[WORK REQUEST]: Please find all lines in the data that hold the string "Some" and copy them.

*** Opening of DATA RECORDS ***

(** * The fact pipeline and the deterministic synthesis engine

    A shallow embedding of the TypeScript sources of the repository:
    the canonicalizer ([lib/card/deterministic.ts] and
    [scripts/src/card/deterministic.ts]), the three reconciliation passes
    ([scripts/src/llm/extractor.ts], [reasoner.ts], [verifier.ts]), the
    deterministic baseline ([pipeline/deterministic.ts], with the README
    analysis of [analysis/repository.ts]) and the apply engine
    ([scripts/src/actions/apply.ts], [write_card.ts], [write_anchors.ts],
    [card/seed.ts]).

    JavaScript numbers are IEEE-754 binary64 values ([spec_float] with
    [prec = 53] and [emax = 1024]); strings are [string]; JSON documents are
    the inductive type [value]; a JavaScript [Map] is an association list in
    insertion order. *)

From Stdlib Require Import ZArith List String Ascii Bool Lia.
From Stdlib Require Import SpecFloat.
From Stdlib Require Import Permutation.
Import ListNotations.

Local Open Scope string_scope.
Local Open Scope Z_scope.

(* ===================================================================== *)
(** * JavaScript numbers *)
(* ===================================================================== *)

Module JsNumber.

Definition number : Type := spec_float.

Definition prec : Z := 53.
Definition emax : Z := 1024.

Definition NaN : number := S754_nan.
Definition Infinity : number := S754_infinity false.
Definition NEGATIVE_INFINITY : number := S754_infinity true.
Definition zero : number := S754_zero false.

(** The Number nearest to the integer [z] (ties to even). *)
Definition of_Z (z : Z) : number := binary_normalize prec emax z 0 false.

(** The Number nearest to [m * 10^e]: the value of a decimal literal and
    of [Number.parseFloat] on a decimal string. *)
Definition of_decimal (m : Z) (e : Z) : number :=
  match m with
  | Z0 => zero
  | Zpos p =>
      if 0 <=? e then binary_normalize prec emax (m * 10 ^ e) 0 false
      else SFdiv prec emax (S754_finite false p 0)
                 (S754_finite false (Z.to_pos (10 ^ (- e))) 0)
  | Zneg p =>
      if 0 <=? e then binary_normalize prec emax (m * 10 ^ e) 0 false
      else SFdiv prec emax (S754_finite true p 0)
                 (S754_finite false (Z.to_pos (10 ^ (- e))) 0)
  end.

(** [a < b], [a <= b], [a === b], [a >= b], [a > b] on Numbers; every
    comparison with [NaN] is false. *)
Definition ltb (a b : number) : bool := SFltb a b.
Definition leb (a b : number) : bool := SFleb a b.
Definition eqb (a b : number) : bool := SFeqb a b.
Definition geb (a b : number) : bool := SFleb b a.
Definition gtb (a b : number) : bool := SFltb b a.

Definition add (a b : number) : number := SFadd prec emax a b.
Definition sub (a b : number) : number := SFsub prec emax a b.
Definition mul (a b : number) : number := SFmul prec emax a b.

(** [Number.isFinite]. *)
Definition isFinite (x : number) : bool :=
  match x with
  | S754_zero _ | S754_finite _ _ _ => true
  | S754_infinity _ | S754_nan => false
  end.

(** [Number.isNaN]. *)
Definition isNaN (x : number) : bool :=
  match x with S754_nan => true | _ => false end.

(** [Math.max] and [Math.min] on two arguments. *)
Definition max (a b : number) : number :=
  if isNaN a || isNaN b then NaN else if ltb a b then b else a.
Definition min (a b : number) : number :=
  if isNaN a || isNaN b then NaN else if ltb b a then b else a.

(** ** [Number.prototype.toPrecision(3)] followed by [Number.parseFloat] *)

(** [x = num / den] as an exact fraction, for a finite non-zero [x]. *)
Definition fraction_of (m : positive) (e : Z) : Z * Z :=
  if 0 <=? e then (Zpos m * 2 ^ e, 1) else (Zpos m, 2 ^ (- e)).

(** [10^k <= num / den]. *)
Definition pow10_le (k : Z) (num den : Z) : bool :=
  if 0 <=? k then (10 ^ k * den <=? num) else (den <=? num * 10 ^ (- k)).

(** The decimal exponent [e] with [10^e <= num/den < 10^(e+1)], searched
    around the estimate given by the binary magnitude. *)
Definition decimal_exponent (m : positive) (e : Z) : Z :=
  let '(num, den) := fraction_of m e in
  let mag2 := Zpos (digits2_pos m) + e in
  let est := ((mag2 - 1) * 30103) / 100000 in
  if pow10_le (est + 1) num den then est + 1
  else if pow10_le est num den then est
  else est - 1.

(** ECMA-262, Number.prototype.toPrecision with p = 3: integers [n] and [e]
    with [100 <= n < 1000] such that [n * 10^(e-2) - x] is as close to zero
    as possible, the larger [n] on a tie. *)
Definition toPrecision3_digits (m : positive) (e : Z) : Z * Z :=
  let '(num, den) := fraction_of m e in
  let e10 := decimal_exponent m e in
  let k := e10 - 2 in
  (* n = floor (x / 10^k + 1/2) *)
  let n :=
    if 0 <=? k then (2 * num + den * 10 ^ k) / (2 * den * 10 ^ k)
    else (2 * num * 10 ^ (- k) + den) / (2 * den) in
  if n =? 1000 then (100, e10 + 1) else (n, e10).

(** [Number.parseFloat(x.toPrecision(3))] for a finite non-zero [x]. *)
Definition roundSignificant3 (x : number) : number :=
  match x with
  | S754_finite s m e =>
      let '(n, e10) := toPrecision3_digits m e in
      of_decimal (if s then - n else n) (e10 - 2)
  | _ => x
  end.

End JsNumber.

Import JsNumber.

Definition MAX_VALUE : number := S754_finite false 9007199254740991 971.
Definition MIN_VALUE : number := S754_finite false 1 (-1074).


(* ===================================================================== *)
(** * JavaScript strings *)
(* ===================================================================== *)

Module JsString.

Definition startsWith (s p : string) : bool := String.prefix p s.

Definition endsWith (s suffix : string) : bool :=
  let n := String.length s in
  let k := String.length suffix in
  (k <=? n)%nat && String.eqb (String.substring (n - k) k s) suffix.

(** [s.length === 0] is the only falsy string. *)
Definition truthy (s : string) : bool := negb (String.eqb s "").

Definition isDigit (c : ascii) : bool :=
  let n := nat_of_ascii c in ((48 <=? n) && (n <=? 57))%nat.

Definition isHexDigit (c : ascii) : bool :=
  let n := nat_of_ascii c in
  (((48 <=? n) && (n <=? 57)) || ((65 <=? n) && (n <=? 70))
   || ((97 <=? n) && (n <=? 102)))%nat.

(** [\w] of a regular expression without the [u] flag: [A-Za-z0-9_]. *)
Definition isWordChar (c : ascii) : bool :=
  let n := nat_of_ascii c in
  (((48 <=? n) && (n <=? 57)) || ((65 <=? n) && (n <=? 90))
   || ((97 <=? n) && (n <=? 122)) || (n =? 95))%nat.

(** Canonicalization of the [i] flag on the characters of a pattern made
    of ASCII letters: an upper-case ASCII letter is folded to lower case;
    a character outside ASCII never matches an ASCII letter. *)
Definition toLowerAscii (c : ascii) : ascii :=
  let n := nat_of_ascii c in
  if ((65 <=? n) && (n <=? 90))%nat then ascii_of_nat (n + 32) else c.

Fixpoint forallb_string (f : ascii -> bool) (s : string) : bool :=
  match s with
  | EmptyString => true
  | String c r => f c && forallb_string f r
  end.

Fixpoint map_string (f : ascii -> ascii) (s : string) : string :=
  match s with
  | EmptyString => EmptyString
  | String c r => String (f c) (map_string f r)
  end.

(** [s.includes(needle)]. *)
Fixpoint includes (s needle : string) : bool :=
  String.prefix needle s ||
  match s with
  | EmptyString => false
  | String _ r => includes r needle
  end.

(** Decimal rendering of a natural number ([String(n)] on a small
    non-negative integer). *)
Fixpoint digits_fuel (fuel : nat) (n : nat) (acc : string) : string :=
  match fuel with
  | O => acc
  | S f =>
      let acc' := String (ascii_of_nat (48 + Nat.modulo n 10)) acc in
      if (n <? 10)%nat then acc' else digits_fuel f (Nat.div n 10) acc'
  end.

Definition nat_to_string (n : nat) : string := digits_fuel (S n) n "".

End JsString.

Import JsString.

(* ===================================================================== *)
(** * JSON documents *)
(* ===================================================================== *)

#[local] Set Warnings "-register-all".

(** A JSON value as [JSON.parse] and [js-yaml] build it. An object is the
    list of its own enumerable properties in property order. *)
Inductive value : Type :=
| VNull
| VBool (b : bool)
| VNum (n : number)
| VStr (s : string)
| VArr (items : list value)
| VObj (props : list (string * value)).

(** An optional property: [None] is [undefined]. *)
Definition optional (A : Type) : Type := option A.
(* ===== verification/SysState.v ===== *)
(** * The state of the system contract

    Every table and singleton of eosio.system.hpp, exchange_state.hpp,
    block_info.hpp, limit_auth_changes.hpp and native.hpp is a field of [sys],
    with the rows as records (one Module each, so that fields keep their names of
    the source). A [multi_index] is a finite map from its primary key, a table
    scoped by account a map from scope and key, a table of at most one row an
    option. [limits] is the host's resource-limit table, and [effects] the inline
    actions, deferred transactions and notifications the running action has sent,
    in order: the host performs them after the action returns. *)
From S2P Require Import Prelude.
From S2P Require Import Cdt.
From S2P Require Import Float64.
From stdpp Require Import base gmap strings list.
Open Scope Z_scope.

(** ** Constants of eosio.system.hpp *)
Definition powerup_frac : Z := 1000000000000000.
Definition seconds_per_year : Z := 52 * 7 * 24 * 3600.
Definition seconds_per_day : Z := 24 * 3600.
Definition seconds_per_hour : Z := 3600.
Definition useconds_per_year : Z := seconds_per_year * 1000000.
Definition useconds_per_day : Z := seconds_per_day * 1000000.
Definition blocks_per_day : Z := 2 * seconds_per_day.
Definition ram_gift_bytes : Z := 1400.
Definition refund_delay_sec : Z := 3 * seconds_per_day.
Definition inflation_precision : Z := 100.
Definition default_annual_rate : Z := 500.
Definition pay_factor_precision : Z := 10000.
Definition default_inflation_pay_factor : Z := 50000.
Definition default_votepay_factor : Z := 40000.
Definition block_num_network_activation : Z := 1000.
Definition max_bpay_rate : Z := 6000.
Definition max_worker_monthly_amount : Z := 10000000000.
(** [flags1_fields] *)
Definition ram_managed : Z := 1.
Definition net_managed : Z := 2.
Definition cpu_managed : Z := 4.
(** All of them: each producer's row changes by its own delta and no other. *)
Lemma apply_deltas_Ok voting l : forall s u s',
  NoDup l.*1 ->
  for_each (apply_delta voting) l s = Ok (u, s') ->
  (forall p d b, (p, (d, b)) ∈ l -> producers s' !! p =
     (fun r => r <| Producer.total_votes ::= fun t => add_clamped t d |>) <$> producers s !! p) /\
  (forall p, p ∉ l.*1 -> producers s' !! p = producers s !! p) /\
  (forall p d, (p, (d, true)) ∈ l ->
     exists r, producers s !! p = Some r /\ (voting = true -> Producer.is_active r = true)).
Proof.
  induction l as [|[x [dx bx]] l IH]; cbn [for_each fmap list_fmap]; intros s u s' Hnd H.
  - minv H. split_and!; [set_solver|done|set_solver].
  - apply NoDup_cons in Hnd as [Hx Hnd]. cbn [fst] in Hx. minv H.
    apply apply_delta_Ok in Hrun as [Hps Hnew]. destruct (IH _ _ _ Hnd H) as (IH1 & IH2 & IH3).
    split_and!.
    + intros p d b [[= -> -> ->]|Hin]%elem_of_cons.
      * by rewrite (IH2 _ Hx), Hps, lookup_alter_eq.
      * assert (p <> x) by (intros ->; apply Hx; by apply (list_elem_of_fmap_2 fst) in Hin).
        rewrite (IH1 _ _ _ Hin), Hps. by rewrite lookup_alter_ne.
    + intros p Hp. rewrite IH2 by set_solver. rewrite Hps. apply lookup_alter_ne. set_solver.
    + intros p d [[= -> -> <-]|Hin]%elem_of_cons; [by apply Hnew|].
      destruct (IH3 _ _ Hin) as (r & Hr & Hact).
      assert (p <> x) by (intros ->; apply Hx; by apply (list_elem_of_fmap_2 fst) in Hin).
      exists r. split; [|done]. by rewrite Hps, lookup_alter_ne in Hr.
Qed.

Lemma apply_deltas_run voting l : forall s,
  NoDup l.*1 ->
  (forall p d, (p, (d, true)) ∈ l ->
     exists r, producers s !! p = Some r /\ (voting = true -> Producer.is_active r = true)) ->
  exists s', for_each (apply_delta voting) l s = Ok (tt, s').
Proof.
  induction l as [|[x [dx bx]] l IH]; cbn [for_each fmap list_fmap]; intros s Hnd Hall; [by exists s|].
  apply NoDup_cons in Hnd as [Hx Hnd]. cbn [fst] in *.
  destruct (apply_delta_run voting x dx bx s) as [s1 H1].
  { intros ->. apply (Hall x dx). set_solver. }
  destruct (IH s1 Hnd) as [s2 H2].
  - intros p d Hin. destruct (Hall p d) as (r & Hr & Hact); [set_solver|]. exists r. split; [|done].
    apply apply_delta_Ok in H1 as [-> _]. rewrite lookup_alter_ne; [done|].
    intros ->. apply Hx. by apply (list_elem_of_fmap_2 fst) in Hin.
  - exists s2. apply bind_Ok. by eexists _, _.
Qed.

(** ** The invariant of the vote tables

    Proxies are disabled ([regproxy] refuses to make one): no voter row names a proxy or
    is one. Then the activated stake is the sum of the stakes last voted with, modulo
    the width of the counter, and the stored votes are sorted. *)
Definition proxy_free (s : sys) : Prop :=
  map_Forall (fun _ v => Voter.proxy v = 0 /\ Voter.is_proxy v = false) (voters s).
Record vote_inv (s : sys) : Prop := {
  no_proxies : proxy_free s;
  votes_sorted : map_Forall (fun _ v => strictly_sorted (Voter.producers v) = true) (voters s);
  activated_sum : Global.total_activated_stake (gstate s) = i64 (msum Voter.last_stake (voters s));
}.

Section update.
Context `{cdt : Cdt} `{libm : Libm} (e : Env).

(** What remains of [update_votes] once there are no proxies. *)
Definition direct_deltas (s : sys) (v : voter_info) (voter_name : name) (nw : double) (new : list name)
  : deltas * Z :=
  let acc := if 0 <? Voter.last_stake v
    then fold_left (retract_one voter_name (Voter.last_vote_weight v)) (Voter.producers v)
           (∅, u32 (default 0 (Voter.self_stake_boost v)))
    else (∅, u32 (default 0 (Voter.self_stake_boost v))) in
  if dle dzero nw
  then fold_left (grant_one voter_name nw (Voting.self_stake_boost_multiplier (gvoting_config s))) new acc
  else acc.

*** Close of DATA RECORDS ***

[OUTPUT FOR THIS TASK]:
     exists r, producers s !! p = Some r /\ (voting = true -> Producer.is_active r = true)).
     exists r, producers s !! p = Some r /\ (voting = true -> Producer.is_active r = true)) ->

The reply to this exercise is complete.